On $E^>$, $|f(x)|^p$ decreases to $1$ as $p$ decreases to $0$; on $E^<$, $|f(x)|^p$ increases to $1$ as $p$ decreases to $0$; and on $E^=$, $|f(x)|=0$ as $p$ decreases to $0$.

Therefore, by monotone convergence on $E^<$ and dominated convergence on $E^>$, $$ \begin{align} \lim_{p\to0^+}\int_{E^>}|f(x)|^p\,\mathrm{d}x&=\mu(E^>)\\ \lim_{p\to0^+}\int_{E^<}|f(x)|^p\,\mathrm{d}x&=\mu(E^<)\\ \lim_{p\to0^+}\int_{E^=}|f(x)|^p\,\mathrm{d}x&=0 \end{align}\tag{1b} $$ Summing these yields $$ \lim_{p\to0^+}\int_X|f(x)|^p\,\mathrm{d}x=\mu(\{x\in X:|f(x)|\not=0\})\tag{1c} $$


$2$. Preliminaries

For $p\gt0$ and $t\ge0$, define $$ g_p(t)=\frac{t^p-1}{p}\tag{2a} $$ Claim: $g_p(t)$ is non-decreasing in both $p$ and $t$.

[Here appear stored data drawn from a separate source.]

(* ===== verification/MarshalTypes.v ===== *)
(** The marshalling tables of the HPI data types
    (marshal/marshal_hpi_types.c, marshal/marshal_hpi_types.h).

    One definition per table of the source, in its order: the names the
    header gives to the simple types, the array types, the element tables of
    the structures and unions, and their types.  A union or variable array
    names the index, in the table of the structure it is in, of its modifier
    or element count. *)
From S2P Require Import Prelude SaHpi Marshal.
#[local] Open Scope string_scope.
#[local] Open Scope Z_scope.

(** * Limits and enumerations of SaHpi.h and oHpi.h that the tables use *)

Definition SAHPI_SENSOR_BUFFER_LENGTH : Z := 32.
Definition SAHPI_SENSOR_READING_TYPE_INT64 : Z := 0.
Definition SAHPI_SENSOR_READING_TYPE_UINT64 : Z := 1.
Definition SAHPI_SENSOR_READING_TYPE_FLOAT64 : Z := 2.
Definition SAHPI_SENSOR_READING_TYPE_BUFFER : Z := 3.
Definition SAHPI_CTRL_MAX_STREAM_LENGTH : Z := 4.
Definition SAHPI_CTRL_MAX_OEM_BODY_LENGTH : Z := 255.
Definition SAHPI_CTRL_OEM_CONFIG_LENGTH : Z := 10.
Definition SA_HPI_MAX_NAME_LENGTH : Z := 256.
Definition SAHPI_DIMITEST_PARAM_TYPE_BOOLEAN : Z := 0.
Definition SAHPI_DIMITEST_PARAM_TYPE_INT32 : Z := 1.
Definition SAHPI_DIMITEST_PARAM_TYPE_FLOAT64 : Z := 2.
Definition SAHPI_DIMITEST_PARAM_TYPE_TEXT : Z := 3.
Definition SAHPI_DIMITEST_MAX_PARAMETERS : Z := 10.
Definition SAHPI_DIMITEST_PARAM_NAME_LEN : Z := 20.
Definition SAHPI_DIMITEST_MAX_ENTITIESIMPACTED : Z := 5.
Definition SAHPI_FUMI_SPEC_INFO_NONE : Z := 0.
Definition SAHPI_FUMI_SPEC_INFO_SAF_DEFINED : Z := 1.
Definition SAHPI_FUMI_SPEC_INFO_OEM_DEFINED : Z := 2.
Definition SAHPI_FUMI_MAX_OEM_BODY_LENGTH : Z := 255.
Definition SAHPI_FUMI_MAX_ENTITIES_IMPACTED : Z := 5.
Definition MAX_PLUGIN_NAME_LENGTH : Z := 32.
Definition OH_PATH_PARAM_MAX_LENGTH : Z := 2048.
Definition OHPI_ON_EP : Z := 1.
Definition OHPI_LOG_ON_SEV : Z := 2.
Definition OHPI_EVT_QUEUE_LIMIT : Z := 3.
Definition OHPI_DEL_SIZE_LIMIT : Z := 4.
Definition OHPI_DEL_SAVE : Z := 5.
Definition OHPI_DAT_SIZE_LIMIT : Z := 6.
Definition OHPI_DAT_USER_LIMIT : Z := 7.
Definition OHPI_DAT_SAVE : Z := 8.
Definition OHPI_PATH : Z := 9.
Definition OHPI_VARPATH : Z := 10.
Definition OHPI_CONF : Z := 11.

(** * The table macros of marshal.h *)

Definition dArray (name : string) (nelements : Z) (element : cMarshalType) : cMarshalType :=
  eMtArray name nelements element.
Definition dVarArray (name : string) (nelements_idx : nat) (element : cMarshalType)
  : cMarshalType := eMtVarArray name nelements_idx element.
Definition dStruct (name : string) (elements : list (string * cMarshalType))
  : cMarshalType := eMtStruct name elements.
Definition dStructElement (field : string) (element : cMarshalType)
  : string * cMarshalType := (field, element).
Definition dUnion (mod_idx : nat) (name : string) (elements : list (Z * cMarshalType))
  : cMarshalType := eMtUnion name mod_idx elements.
Definition dUnionElement (mod_ : Z) (element : cMarshalType) : Z * cMarshalType :=
  (mod_, element).

(** * Names of simple types (marshal_hpi_types.h) *)

Definition SaHpiVoidType : cMarshalType := Simple eMtUint8.
Definition SaHpiUint8Type : cMarshalType := Simple eMtUint8.
Definition SaHpiUint16Type : cMarshalType := Simple eMtUint16.
Definition SaHpiUint32Type : cMarshalType := Simple eMtUint32.
Definition SaHpiInt8Type : cMarshalType := Simple eMtInt8.
Definition SaHpiInt16Type : cMarshalType := Simple eMtInt16.
Definition SaHpiInt32Type : cMarshalType := Simple eMtInt32.
Definition SaHpiInt64Type : cMarshalType := Simple eMtInt64.
Definition SaHpiUint64Type : cMarshalType := Simple eMtUint64.
Definition SaHpiFloat32Type : cMarshalType := Simple eMtFloat32.
Definition SaHpiFloat64Type : cMarshalType := Simple eMtFloat64.
Definition SaHpiBoolType : cMarshalType := SaHpiUint8Type.
Definition SaHpiManufacturerIdType : cMarshalType := SaHpiUint32Type.
Definition SaHpiVersionType : cMarshalType := SaHpiUint32Type.
Definition SaErrorType : cMarshalType := SaHpiInt32Type.
Definition SaHpiDomainIdType : cMarshalType := SaHpiUint32Type.
Definition SaHpiSessionIdType : cMarshalType := SaHpiUint32Type.
Definition SaHpiResourceIdType : cMarshalType := SaHpiUint32Type.
Definition SaHpiHsCapabilitiesType : cMarshalType := SaHpiUint32Type.
Definition SaHpiEntryIdType : cMarshalType := SaHpiUint32Type.
Definition SaHpiTimeType : cMarshalType := SaHpiInt64Type.
Definition SaHpiTimeoutType : cMarshalType := SaHpiInt64Type.
Definition SaHpiLoadNumberType : cMarshalType := SaHpiUint32Type.
Definition SaHpiEventLogCapabilitiesType : cMarshalType := SaHpiUint32Type.
Definition SaHpiTextTypeType : cMarshalType := SaHpiUint32Type.
Definition SaHpiLanguageType : cMarshalType := SaHpiUint32Type.
Definition SaHpiInstrumentIdType : cMarshalType := SaHpiUint32Type.
Definition SaHpiEntityTypeType : cMarshalType := SaHpiUint32Type.
Definition SaHpiEntityLocationType : cMarshalType := SaHpiUint32Type.
Definition SaHpiEventCategoryType : cMarshalType := SaHpiUint8Type.
Definition SaHpiEventStateType : cMarshalType := SaHpiUint16Type.
Definition SaHpiSensorNumType : cMarshalType := SaHpiUint32Type.
Definition SaHpiSensorTypeType : cMarshalType := SaHpiUint32Type.
Definition SaHpiSensorReadingTypeType : cMarshalType := SaHpiUint32Type.
Definition SaHpiSensorRangeFlagsType : cMarshalType := SaHpiUint8Type.
Definition SaHpiSensorUnitsType : cMarshalType := SaHpiUint32Type.
Definition SaHpiSensorModUnitUseType : cMarshalType := SaHpiUint32Type.
Definition SaHpiSensorThdMaskType : cMarshalType := SaHpiUint8Type.
Definition SaHpiSensorEventCtrlType : cMarshalType := SaHpiUint32Type.
Definition SaHpiCtrlNumType : cMarshalType := SaHpiUint32Type.
Definition SaHpiCtrlTypeType : cMarshalType := SaHpiUint32Type.
Definition SaHpiCtrlStateDigitalType : cMarshalType := SaHpiUint32Type.
Definition SaHpiCtrlStateDiscreteType : cMarshalType := SaHpiUint32Type.
Definition SaHpiCtrlStateAnalogType : cMarshalType := SaHpiInt32Type.
Definition SaHpiCtrlModeType : cMarshalType := SaHpiUint32Type.
Definition SaHpiTxtLineNumType : cMarshalType := SaHpiUint8Type.
Definition SaHpiCtrlOutputTypeType : cMarshalType := SaHpiUint32Type.
Definition SaHpiIdrIdType : cMarshalType := SaHpiUint32Type.
Definition SaHpiIdrAreaTypeType : cMarshalType := SaHpiUint32Type.
Definition SaHpiIdrFieldTypeType : cMarshalType := SaHpiUint32Type.
Definition SaHpiWatchdogNumType : cMarshalType := SaHpiUint32Type.
Definition SaHpiWatchdogActionType : cMarshalType := SaHpiUint32Type.
Definition SaHpiWatchdogActionEventType : cMarshalType := SaHpiUint32Type.
Definition SaHpiWatchdogPretimerInterruptType : cMarshalType := SaHpiUint32Type.
Definition SaHpiWatchdogTimerUseType : cMarshalType := SaHpiUint32Type.
Definition SaHpiWatchdogExpFlagsType : cMarshalType := SaHpiUint8Type.
Definition SaHpiAnnunciatorNumType : cMarshalType := SaHpiUint32Type.
Definition SaHpiStatusCondTypeType : cMarshalType := SaHpiUint32Type.
Definition SaHpiAnnunciatorModeType : cMarshalType := SaHpiUint32Type.
Definition SaHpiAnnunciatorTypeType : cMarshalType := SaHpiUint32Type.
Definition SaHpiDimiNumType : cMarshalType := SaHpiUint32Type.
Definition SaHpiDimiTestNumType : cMarshalType := SaHpiUint32Type.
Definition SaHpiDimiTotalTestsType : cMarshalType := SaHpiUint32Type.
Definition SaHpiDimiTestServiceImpactType : cMarshalType := SaHpiUint32Type.
Definition SaHpiDimiTestCapabilityType : cMarshalType := SaHpiUint32Type.
Definition SaHpiDimiTestParamTypeType : cMarshalType := SaHpiUint32Type.
Definition SaHpiDimiReadyType : cMarshalType := SaHpiUint32Type.
Definition SaHpiDimiTestPercentCompletedType : cMarshalType := SaHpiUint32Type.
Definition SaHpiDimiTestRunStatusType : cMarshalType := SaHpiUint32Type.
Definition SaHpiDimiTestErrCodeType : cMarshalType := SaHpiUint32Type.
Definition SaHpiFumiNumType : cMarshalType := SaHpiUint32Type.
Definition SaHpiBankNumType : cMarshalType := SaHpiUint8Type.
Definition SaHpiFumiProtocolType : cMarshalType := SaHpiUint32Type.
Definition SaHpiFumiCapabilityType : cMarshalType := SaHpiUint32Type.
Definition SaHpiFumiUpgradeStatusType : cMarshalType := SaHpiUint32Type.
Definition SaHpiFumiSourceStatusType : cMarshalType := SaHpiUint32Type.
Definition SaHpiFumiBankStateType : cMarshalType := SaHpiUint32Type.
Definition SaHpiFumiSafDefinedSpecIdType : cMarshalType := SaHpiUint32Type.
Definition SaHpiFumiSpecInfoTypeType : cMarshalType := SaHpiUint32Type.
Definition SaHpiFumiServiceImpactType : cMarshalType := SaHpiUint32Type.
Definition SaHpiFumiLogicalBankStateFlagsType : cMarshalType := SaHpiUint32Type.
Definition SaHpiRdrTypeType : cMarshalType := SaHpiUint32Type.
Definition SaHpiHsIndicatorStateType : cMarshalType := SaHpiUint32Type.
Definition SaHpiHsActionType : cMarshalType := SaHpiUint32Type.
Definition SaHpiHsStateType : cMarshalType := SaHpiUint32Type.
Definition SaHpiSeverityType : cMarshalType := SaHpiUint32Type.
Definition SaHpiResourceEventTypeType : cMarshalType := SaHpiUint32Type.
Definition SaHpiDomainEventTypeType : cMarshalType := SaHpiUint32Type.
Definition SaHpiSensorOptionalDataType : cMarshalType := SaHpiUint8Type.
Definition SaHpiSensorEnableOptDataType : cMarshalType := SaHpiUint8Type.
Definition SaHpiHsCauseOfStateChangeType : cMarshalType := SaHpiUint32Type.
Definition SaHpiSwEventTypeType : cMarshalType := SaHpiUint32Type.
Definition SaHpiEventTypeType : cMarshalType := SaHpiUint32Type.
Definition SaHpiEvtQueueStatusType : cMarshalType := SaHpiUint32Type.
Definition SaHpiParmActionType : cMarshalType := SaHpiUint32Type.
Definition SaHpiResetActionType : cMarshalType := SaHpiUint32Type.
Definition SaHpiPowerStateType : cMarshalType := SaHpiUint32Type.
Definition SaHpiCapabilitiesType : cMarshalType := SaHpiUint32Type.
Definition SaHpiDomainCapabilitiesType : cMarshalType := SaHpiUint32Type.
Definition SaHpiAlarmIdType : cMarshalType := SaHpiUint32Type.
Definition SaHpiSelOverflowActionType : cMarshalType := SaHpiUint32Type.
Definition SaHpiEventLogEntryIdType : cMarshalType := SaHpiUint32Type.
Definition oHpiHandlerIdType : cMarshalType := SaHpiUint32Type.
Definition oHpiGlobalParamTypeType : cMarshalType := SaHpiUint32Type.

$g_p(t)$ is non-decreasing in $t$: This follows from $$ g_p^\prime(t)=t^{p-1}\ge0\tag{2b} $$

$g_p(t)$ is non-decreasing in $p$: As Didier commented, this follows from $$ g_p(t)=\int_1^tu^{p-1}\,\mathrm{d}u\tag{2c} $$ and because $u^{p-1}$ is non-decreasing in $p$ when $u\ge1$ and non-increasing in $p$ when $0\le u\le1$.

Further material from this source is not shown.